The intentional glitchiness of the photography of Federico Ferrari is at once familiar and surprising. This series appears to be still life photography interrupted by a scanner malfunction. A section of each image is dragged across the plane reducing it to simple lines of color. Small pieces of photographs are severely exaggerated in size. It abstracts otherwise benign photographs and plays with the viewer’s perception of a simple scene scene.
The work of Nicola Bolla is arresting in its contrasts. The artist often fashions sculptures of straightforward (albeit morbid) objects that are then covered in sparkling crystals. The glamorous glitter of the crystal is juxtaposed against the utilitarian nature of many of the objects they cover. These are further contrasted in these images taken by photographer Sergio Alfredini. The dilapidated house provides a strangely ideal setting to emphasize these brightly dark sculptures.
Chris Butler is an autobiographical street photographer based in Los Angeles. He shoots mainly in black and white and was selected as a Leica Explorer in 2011. I recently had the chance to ask him about his process:
“I prefer photographing everyday life. My work is largely autobiographical and about extracting photographic opportunities from the day-to-day. It’s the opposite of studio work, set-building, etc. I don’t like to invent and manufacture; I prefer to seek out what is happening around me, to be improvisational and compel an image out of the moment.”
In her series titled Wait Watchers, the photography of Haley Morris-Cafiero turns an eye back on those that turn an eye on her. While creating an image for another series Morris noticed a man “sneering” at her behind her back. Wait Watchers intentionally captures these reactions – the sneer, raised eyebrow, the frown that Morris says she is aware others make in regards to here weight. The sadly familiar scenes play out all the time. However, frozen in a photograph adds another emotional level to the work.
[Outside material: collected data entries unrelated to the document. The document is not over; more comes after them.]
Lemma skip_slashes_spec s r :
  exists n t, s = replicate n slash ++ t /\ skip_slashes (s ++ 0 :: r) = Some (t ++ 0 :: r) /\
    path_segments s = path_segments t /\ (forall c t', t = c :: t' -> c <> slash).
Proof.
  induction s as [|c s (n & t & -> & Hsk & Hseg & Ht)].
  - by exists 0%nat, [].
  - destruct (Z.eq_dec c slash) as [->|Hc].
    + exists (S n), t. split_and!; try done; by rewrite path_segments_slash.
    + exists 0%nat, (c :: replicate n slash ++ t). split_and!; try done; [|by intros ?? [= <- <-]].
      cbn [skip_slashes app]. change (ch "/") with slash.
      by rewrite (proj2 (Z.eqb_neq c slash)) by done.
Qed.

(** A path that does not start with a slash starts with a segment. *)
Lemma first_segment s :
  exists seg rest, s = seg ++ rest /\ no_slash seg /\ (rest = [] \/ exists rest', rest = slash :: rest').
Proof.
  induction s as [|c s (seg & rest & -> & Hs & Hr)].
  - exists [], []. split_and!; [done|constructor|by left].
  - destruct (Z.eq_dec c slash) as [->|Hc].
    + exists [], (slash :: seg ++ rest). split_and!; [done|constructor|right; by eexists].
    + exists (c :: seg), rest. split_and!; [done|by constructor|done].
Qed.

Lemma segment_length_spec seg rest :
  no_nul seg -> no_slash seg -> (exists c r, rest = c :: r /\ (c = 0 \/ c = slash)) ->
  lenZ seg < 2 ^ 32 -> segment_length (seg ++ rest) = Some (lenZ seg).
Proof.
  intros Hn Hs (c & r & -> & Hc). induction Hn as [|x seg Hx Hn IH]; intros Hl.
  - cbn [segment_length app]. destruct Hc as [->| ->]; done.
  - inversion Hs; subst. cbn [segment_length app]. change (ch "/") with slash.
    rewrite (proj2 (Z.eqb_neq x 0)), (proj2 (Z.eqb_neq x slash)) by done. cbn [orb].
    unfold lenZ in *. cbn [Datatypes.length] in *. rewrite IH by (done || lia). cbn [mbind option_bind]. f_equal.
    rewrite u32_small by lia. lia.
Qed.

Lemma dot_segment_spec seg rest :
  rest <> [] -> dot_segment (seg ++ rest) (lenZ seg) = Some (is_dot seg).
Proof.
  intros Hr. unfold dot_segment, is_dot, lenZ. destruct rest as [|x rest]; [done|]. clear Hr.
  destruct seg as [|a [|b [|c seg]]]; cbn [Datatypes.length Z.of_nat]; try done.
  - change (Some (a =? 46) = Some (bool_decide ([a] = [46]) || bool_decide ([a] = [46; 46]))).
    destruct (Z.eqb_spec a 46); repeat case_bool_decide; congruence || done.
  - change ((if a =? 46 then Some (b =? 46) else Some false) =
      Some (bool_decide ([a; b] = [46]) || bool_decide ([a; b] = [46; 46]))).
    destruct (Z.eqb_spec a 46), (Z.eqb_spec b 46); repeat case_bool_decide; congruence || done.
  - rewrite !bool_decide_eq_false_2 by done.
    rewrite (proj2 (Z.eqb_neq _ 1)), (proj2 (Z.eqb_neq _ 2)) by (cbn [Datatypes.length]; lia). done.
Qed.

(** The rest of a path behind its first segment. *)
Lemma path_segments_rest seg rest :
  segment_ok seg -> (rest = [] \/ exists rest', rest = slash :: rest') ->
  path_segments (seg ++ rest) = seg :: path_segments rest.
Proof.
  intros [Hs Hn] [->|[rest' ->]].
  - rewrite app_nil_r. by apply path_segments_one.
  - by rewrite path_segments_cons, path_segments_slash.
Qed.

(** A segment appended to the buffer, which holds [done_] so far. *)
Lemma append_segment done_ tail seg path :
  lenZ (done_ ++ tail) = VFS_PATH_MAX -> seg <> [] -> lenZ seg < 2 ^ 32 ->
  lenZ (extend_path done_ seg) < VFS_PATH_MAX ->
  negb (lenZ done_ =? 0) && (VFS_PATH_MAX <=? u32 (lenZ done_ + 1)) = false /\
  exists tail1 done1 tail2,
    (if negb (lenZ done_ =? 0)
     then b ← wr (done_ ++ tail) (lenZ done_) (ch "/"); Some (b, u32 (lenZ done_ + 1))
     else Some (done_ ++ tail, lenZ done_)) = Some (done1 ++ tail1, lenZ done1) /\
    (VFS_PATH_MAX <=? u32 (lenZ done1 + lenZ seg)) = false /\
    memcpy (done1 ++ tail1) (lenZ done1) (seg ++ path) 0 (lenZ seg) = Some (extend_path done_ seg ++ tail2) /\
    u32 (lenZ done1 + lenZ seg) = lenZ (extend_path done_ seg) /\
    lenZ (extend_path done_ seg ++ tail2) = VFS_PATH_MAX.
Proof.
  unfold VFS_PATH_MAX, TINYFS_NAME_MAX. intros Hl Hn Hs Hext.
  pose proof (extend_path_length done_ seg) as Hel. pose proof (lenZ_nonneg done_). pose proof (lenZ_nonneg seg).
  rewrite lenZ_app in Hl. pose proof (lenZ_nonneg tail).
  assert (Hcopy : forall done1 tail1, lenZ (done1 ++ tail1) = 64 -> lenZ done1 + lenZ seg < 64 ->
    memcpy (done1 ++ tail1) (lenZ done1) (seg ++ path) 0 (lenZ seg) =
      Some ((done1 ++ seg) ++ drop (length seg) tail1) /\
    lenZ ((done1 ++ seg) ++ drop (length seg) tail1) = 64).
  { intros done1 tail1 Hl1 Hl2. rewrite lenZ_app in Hl1. split.
    - rewrite memcpy_spec by (rewrite ?lenZ_app; pose proof (lenZ_nonneg path); unfold lenZ in *; lia).
      unfold lenZ. rewrite !Nat2Z.id. unfold slice. rewrite drop_0, take_app_length, splice_at.
      by rewrite app_assoc.
    - rewrite !lenZ_app. unfold lenZ in *. rewrite length_drop. lia. }
  destruct done_ as [|c done_].
  - split; [done|]. exists tail, [], (drop (length seg) tail). cbn [app] in *.
    change (lenZ []) with 0 in *. change (negb (0 =? 0)) with false. cbn iota.
    rewrite u32_small, (proj2 (Z.leb_gt 64 _)) by (simpl in Hext; lia).
    destruct (Hcopy [] tail) as [Hc Hc']; [done|simpl in Hext; exact Hext|]. split_and!; done.
  - set (d := c :: done_) in *. assert (0 < lenZ d) by (unfold d; rewrite lenZ_cons; pose proof (lenZ_nonneg done_); lia).
    assert (lenZ seg <> 0) by (destruct seg; [done|rewrite lenZ_cons; pose proof (lenZ_nonneg seg); lia]).
    rewrite (proj2 (Z.eqb_neq (lenZ d) 0)) in * by lia. cbn [negb andb].
    rewrite u32_small, (proj2 (Z.leb_gt 64 _)) by lia. split; [done|].
    destruct tail as [|x tail]; [change (lenZ []) with 0 in *; lia|].
    exists tail, (d ++ [slash]), (drop (length seg) tail). rewrite wr_app. cbn [mbind option_bind].
    assert (Hd1 : lenZ (d ++ [slash]) = lenZ d + 1) by (by rewrite lenZ_app).
    rewrite lenZ_cons in Hl. change (ch "/") with slash.
    rewrite u32_small, (proj2 (Z.leb_gt 64 _)) by lia.
    destruct (Hcopy (d ++ [slash]) tail) as [Hc Hc']; [rewrite lenZ_app; lia|lia|].
    replace (extend_path d seg) with ((d ++ [slash]) ++ seg) in * by (unfold d; simpl; by rewrite <- app_assoc).
    split_and!; try done; [by rewrite <- app_assoc, Hd1|lia].
Qed.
The work of Hungarian photographer Mate Moro is cool, nearly cold. His photographs carry an modern fluorescent cold – even the bodies of his subjects don’t lend much heat. They nearly seem to act as objects just as other objects in the images interact with the scene. Slightly surreal, his work is disconcerting like a waking dream in which something is vaguely out of place. Moro has a talent for composition – coupled with obscured faces the viewers eye never seems to settle on just one place in the photograph.
Photographer David Chancellor‘s series Hunter documents South African big game Hunting. Chancellor explains that while hunting safari’s were once particularly fashionable among the leisure class, the activity has since undergone some changes. Land that had once been dedicated to farming and livestock now serve as big game ranches – a place professional hunters can once again kill for sport. Chancellor captures the complex relationship between hunter and hunted, which is rendered even more complex by modernization. He says that the series is “a long term project documenting human/wildlife conflict in all it’s forms, Hunters explores the complex relationship that exists between man and animal, the hunter and the hunted, as both struggle to adapt to our changing environments.”
Ana de Orbegoso‘s series of photographes, titled The Invisible Wall, is a way of visually depicting personal prejudices. The photographs are a series of portraits each obscured by a pair of hands, as if the subject were hiding their face. Underneath the hands, though, a face subtly appears. Obviously, the series’ title refers to a figurative wall, a social one. Of these ‘walls’ she says:
“Behind our individual walls we each keep hidden our prejudices, our preconceptions, our highest aspirations. Our individual walls serve to protect us by enabling us to always hold something back, an edge between what is hidden and what is revealed.”